* _EXERCISE DIRECTIONS_
Look through the records below for the line with "- eapply checks_bind;" and the line with "tc' Hc Hg Hf.", then return those lines and all lines between, exactly.

* _THE DATA_
== Segment start ==

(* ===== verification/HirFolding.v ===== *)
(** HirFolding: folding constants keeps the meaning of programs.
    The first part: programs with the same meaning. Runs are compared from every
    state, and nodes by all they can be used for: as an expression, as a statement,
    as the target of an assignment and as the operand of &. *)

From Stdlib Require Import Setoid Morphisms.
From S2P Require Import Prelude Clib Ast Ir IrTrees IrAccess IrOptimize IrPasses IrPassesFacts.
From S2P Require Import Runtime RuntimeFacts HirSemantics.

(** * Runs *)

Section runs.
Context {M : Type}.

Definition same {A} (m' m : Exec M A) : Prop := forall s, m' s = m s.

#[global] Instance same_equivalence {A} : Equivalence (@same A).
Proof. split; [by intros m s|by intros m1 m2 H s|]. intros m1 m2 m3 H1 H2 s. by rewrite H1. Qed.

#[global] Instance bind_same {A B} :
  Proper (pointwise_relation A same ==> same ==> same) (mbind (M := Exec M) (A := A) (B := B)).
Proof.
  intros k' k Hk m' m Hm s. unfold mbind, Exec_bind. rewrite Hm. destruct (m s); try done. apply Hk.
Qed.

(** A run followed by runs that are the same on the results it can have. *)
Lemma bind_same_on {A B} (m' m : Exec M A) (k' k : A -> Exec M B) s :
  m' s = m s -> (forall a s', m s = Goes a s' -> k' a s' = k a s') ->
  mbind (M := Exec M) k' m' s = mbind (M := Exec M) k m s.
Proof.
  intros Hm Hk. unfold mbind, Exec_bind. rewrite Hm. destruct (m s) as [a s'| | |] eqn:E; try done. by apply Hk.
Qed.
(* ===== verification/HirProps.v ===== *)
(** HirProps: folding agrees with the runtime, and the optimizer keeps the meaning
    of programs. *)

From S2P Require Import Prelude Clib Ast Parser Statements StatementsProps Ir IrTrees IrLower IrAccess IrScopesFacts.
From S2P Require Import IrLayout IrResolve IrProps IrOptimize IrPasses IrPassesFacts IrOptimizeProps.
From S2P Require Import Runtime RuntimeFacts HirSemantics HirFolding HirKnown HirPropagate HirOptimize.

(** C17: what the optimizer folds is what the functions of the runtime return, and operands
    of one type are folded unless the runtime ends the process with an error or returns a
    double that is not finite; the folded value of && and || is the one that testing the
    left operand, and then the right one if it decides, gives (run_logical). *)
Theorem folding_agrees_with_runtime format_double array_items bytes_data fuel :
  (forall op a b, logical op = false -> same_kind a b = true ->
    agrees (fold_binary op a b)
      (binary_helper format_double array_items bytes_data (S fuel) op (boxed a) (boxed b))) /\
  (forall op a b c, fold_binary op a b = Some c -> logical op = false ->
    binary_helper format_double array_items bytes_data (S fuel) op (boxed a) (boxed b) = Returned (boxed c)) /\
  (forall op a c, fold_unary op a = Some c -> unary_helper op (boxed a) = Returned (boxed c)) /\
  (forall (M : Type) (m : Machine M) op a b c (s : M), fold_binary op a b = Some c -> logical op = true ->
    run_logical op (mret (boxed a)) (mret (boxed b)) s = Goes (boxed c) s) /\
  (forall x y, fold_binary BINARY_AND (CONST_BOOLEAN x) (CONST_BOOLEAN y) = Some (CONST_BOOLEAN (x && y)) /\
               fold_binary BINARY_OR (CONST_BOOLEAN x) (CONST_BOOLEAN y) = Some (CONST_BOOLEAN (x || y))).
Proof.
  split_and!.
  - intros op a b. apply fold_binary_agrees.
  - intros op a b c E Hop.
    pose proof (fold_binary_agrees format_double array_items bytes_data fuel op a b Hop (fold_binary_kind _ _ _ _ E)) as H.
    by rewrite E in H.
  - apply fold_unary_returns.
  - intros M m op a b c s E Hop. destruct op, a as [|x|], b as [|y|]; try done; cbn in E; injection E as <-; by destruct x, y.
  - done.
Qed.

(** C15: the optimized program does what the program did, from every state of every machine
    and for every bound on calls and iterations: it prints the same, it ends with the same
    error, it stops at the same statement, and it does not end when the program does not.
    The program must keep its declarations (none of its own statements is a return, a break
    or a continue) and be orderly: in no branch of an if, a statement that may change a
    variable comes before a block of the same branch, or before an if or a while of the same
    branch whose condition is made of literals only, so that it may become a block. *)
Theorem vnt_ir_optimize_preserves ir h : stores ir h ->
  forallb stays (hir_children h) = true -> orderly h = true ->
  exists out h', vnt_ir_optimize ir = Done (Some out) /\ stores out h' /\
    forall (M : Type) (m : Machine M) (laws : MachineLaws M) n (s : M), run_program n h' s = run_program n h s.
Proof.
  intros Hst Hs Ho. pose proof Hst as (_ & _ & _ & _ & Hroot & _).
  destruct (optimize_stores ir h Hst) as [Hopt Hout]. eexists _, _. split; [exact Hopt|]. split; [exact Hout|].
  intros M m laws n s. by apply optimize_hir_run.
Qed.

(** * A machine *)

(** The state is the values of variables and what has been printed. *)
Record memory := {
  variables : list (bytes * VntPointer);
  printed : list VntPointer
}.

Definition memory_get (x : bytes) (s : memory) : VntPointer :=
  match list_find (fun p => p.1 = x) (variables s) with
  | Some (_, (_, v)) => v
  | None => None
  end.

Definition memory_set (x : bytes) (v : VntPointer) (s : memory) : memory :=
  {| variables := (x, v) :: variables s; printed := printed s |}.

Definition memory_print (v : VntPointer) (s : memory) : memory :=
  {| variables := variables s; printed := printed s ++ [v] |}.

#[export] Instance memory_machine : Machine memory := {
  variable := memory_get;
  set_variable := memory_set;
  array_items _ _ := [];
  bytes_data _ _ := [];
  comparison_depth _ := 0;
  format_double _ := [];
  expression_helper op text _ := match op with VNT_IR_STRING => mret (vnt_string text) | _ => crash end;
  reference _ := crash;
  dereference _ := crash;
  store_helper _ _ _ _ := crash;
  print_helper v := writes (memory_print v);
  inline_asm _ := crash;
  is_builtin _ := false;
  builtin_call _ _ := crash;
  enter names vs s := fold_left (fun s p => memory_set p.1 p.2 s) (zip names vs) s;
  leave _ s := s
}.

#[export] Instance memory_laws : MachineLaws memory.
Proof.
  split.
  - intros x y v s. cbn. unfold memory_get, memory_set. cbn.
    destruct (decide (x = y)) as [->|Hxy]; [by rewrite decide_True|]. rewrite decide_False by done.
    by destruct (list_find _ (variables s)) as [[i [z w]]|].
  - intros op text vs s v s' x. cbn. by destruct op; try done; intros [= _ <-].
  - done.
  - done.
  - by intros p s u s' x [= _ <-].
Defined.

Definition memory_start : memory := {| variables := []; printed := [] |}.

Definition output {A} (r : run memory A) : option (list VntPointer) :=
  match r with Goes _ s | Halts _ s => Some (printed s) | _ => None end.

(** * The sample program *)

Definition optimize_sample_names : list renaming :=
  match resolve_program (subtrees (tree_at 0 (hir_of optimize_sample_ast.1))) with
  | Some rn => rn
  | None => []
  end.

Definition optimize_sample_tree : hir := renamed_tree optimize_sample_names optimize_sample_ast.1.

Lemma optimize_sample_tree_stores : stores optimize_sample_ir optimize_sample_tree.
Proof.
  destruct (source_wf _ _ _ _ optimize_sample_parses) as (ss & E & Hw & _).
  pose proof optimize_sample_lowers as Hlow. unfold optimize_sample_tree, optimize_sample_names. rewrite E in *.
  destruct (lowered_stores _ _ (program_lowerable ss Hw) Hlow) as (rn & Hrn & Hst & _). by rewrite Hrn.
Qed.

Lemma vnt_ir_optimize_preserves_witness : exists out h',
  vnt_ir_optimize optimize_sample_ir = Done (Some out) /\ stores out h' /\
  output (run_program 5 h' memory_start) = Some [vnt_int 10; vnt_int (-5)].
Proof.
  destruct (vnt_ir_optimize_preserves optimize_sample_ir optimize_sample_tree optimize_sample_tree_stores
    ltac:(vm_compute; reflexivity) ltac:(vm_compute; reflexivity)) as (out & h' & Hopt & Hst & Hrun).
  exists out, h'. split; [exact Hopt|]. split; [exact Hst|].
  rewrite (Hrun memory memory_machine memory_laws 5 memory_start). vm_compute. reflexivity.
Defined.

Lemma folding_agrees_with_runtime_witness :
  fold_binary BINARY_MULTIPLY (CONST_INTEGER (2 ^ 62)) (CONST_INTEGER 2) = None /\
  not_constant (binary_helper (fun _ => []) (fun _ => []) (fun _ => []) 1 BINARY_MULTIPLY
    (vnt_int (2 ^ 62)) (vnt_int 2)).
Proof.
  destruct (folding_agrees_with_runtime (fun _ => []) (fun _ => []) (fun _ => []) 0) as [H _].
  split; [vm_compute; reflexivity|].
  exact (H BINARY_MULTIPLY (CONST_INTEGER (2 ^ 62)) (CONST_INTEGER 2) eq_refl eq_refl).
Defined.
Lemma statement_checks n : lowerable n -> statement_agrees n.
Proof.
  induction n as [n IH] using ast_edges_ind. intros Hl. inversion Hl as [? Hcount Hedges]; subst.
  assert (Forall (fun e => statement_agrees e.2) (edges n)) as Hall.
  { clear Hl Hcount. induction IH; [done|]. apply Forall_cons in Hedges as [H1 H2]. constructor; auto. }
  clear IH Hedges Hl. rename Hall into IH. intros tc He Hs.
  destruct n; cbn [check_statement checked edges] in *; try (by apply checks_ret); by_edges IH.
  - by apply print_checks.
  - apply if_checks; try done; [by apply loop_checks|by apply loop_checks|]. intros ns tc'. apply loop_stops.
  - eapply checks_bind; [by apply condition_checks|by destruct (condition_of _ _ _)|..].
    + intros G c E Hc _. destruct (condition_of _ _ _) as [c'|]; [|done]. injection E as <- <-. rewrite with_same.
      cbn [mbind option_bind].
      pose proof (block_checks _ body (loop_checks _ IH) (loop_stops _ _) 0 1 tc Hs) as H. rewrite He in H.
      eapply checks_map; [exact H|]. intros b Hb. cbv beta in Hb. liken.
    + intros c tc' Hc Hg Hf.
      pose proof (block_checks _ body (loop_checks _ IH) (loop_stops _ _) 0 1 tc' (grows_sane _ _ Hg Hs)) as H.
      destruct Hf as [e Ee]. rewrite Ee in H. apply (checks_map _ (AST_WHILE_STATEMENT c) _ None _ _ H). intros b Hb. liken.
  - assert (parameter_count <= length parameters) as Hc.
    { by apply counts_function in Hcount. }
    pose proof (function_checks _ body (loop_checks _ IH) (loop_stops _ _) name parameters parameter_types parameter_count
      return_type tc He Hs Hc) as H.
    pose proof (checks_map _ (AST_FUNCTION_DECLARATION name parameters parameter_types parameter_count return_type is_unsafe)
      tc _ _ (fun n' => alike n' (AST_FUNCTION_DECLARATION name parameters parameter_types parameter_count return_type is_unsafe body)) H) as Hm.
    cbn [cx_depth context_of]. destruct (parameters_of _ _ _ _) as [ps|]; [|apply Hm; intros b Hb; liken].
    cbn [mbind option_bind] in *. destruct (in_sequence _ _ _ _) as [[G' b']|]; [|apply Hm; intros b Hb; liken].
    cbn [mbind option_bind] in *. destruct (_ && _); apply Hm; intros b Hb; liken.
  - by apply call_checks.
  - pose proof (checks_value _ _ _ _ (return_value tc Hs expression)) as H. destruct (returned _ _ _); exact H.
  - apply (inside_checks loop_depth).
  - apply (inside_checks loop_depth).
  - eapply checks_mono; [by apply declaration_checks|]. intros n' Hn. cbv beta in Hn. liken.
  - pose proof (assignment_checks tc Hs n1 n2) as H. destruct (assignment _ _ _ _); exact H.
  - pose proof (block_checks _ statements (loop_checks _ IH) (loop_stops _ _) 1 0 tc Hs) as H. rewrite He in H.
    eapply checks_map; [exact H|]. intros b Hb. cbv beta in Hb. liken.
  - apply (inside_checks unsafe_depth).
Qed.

== Segment end ==

* _SOLUTION TO THIS EXERCISE_
  - eapply checks_bind; [by apply condition_checks|by destruct (condition_of _ _ _)|..].
    + intros G c E Hc _. destruct (condition_of _ _ _) as [c'|]; [|done]. injection E as <- <-. rewrite with_same.
      cbn [mbind option_bind].
      pose proof (block_checks _ body (loop_checks _ IH) (loop_stops _ _) 0 1 tc Hs) as H. rewrite He in H.
      eapply checks_map; [exact H|]. intros b Hb. cbv beta in Hb. liken.
    + intros c tc' Hc Hg Hf.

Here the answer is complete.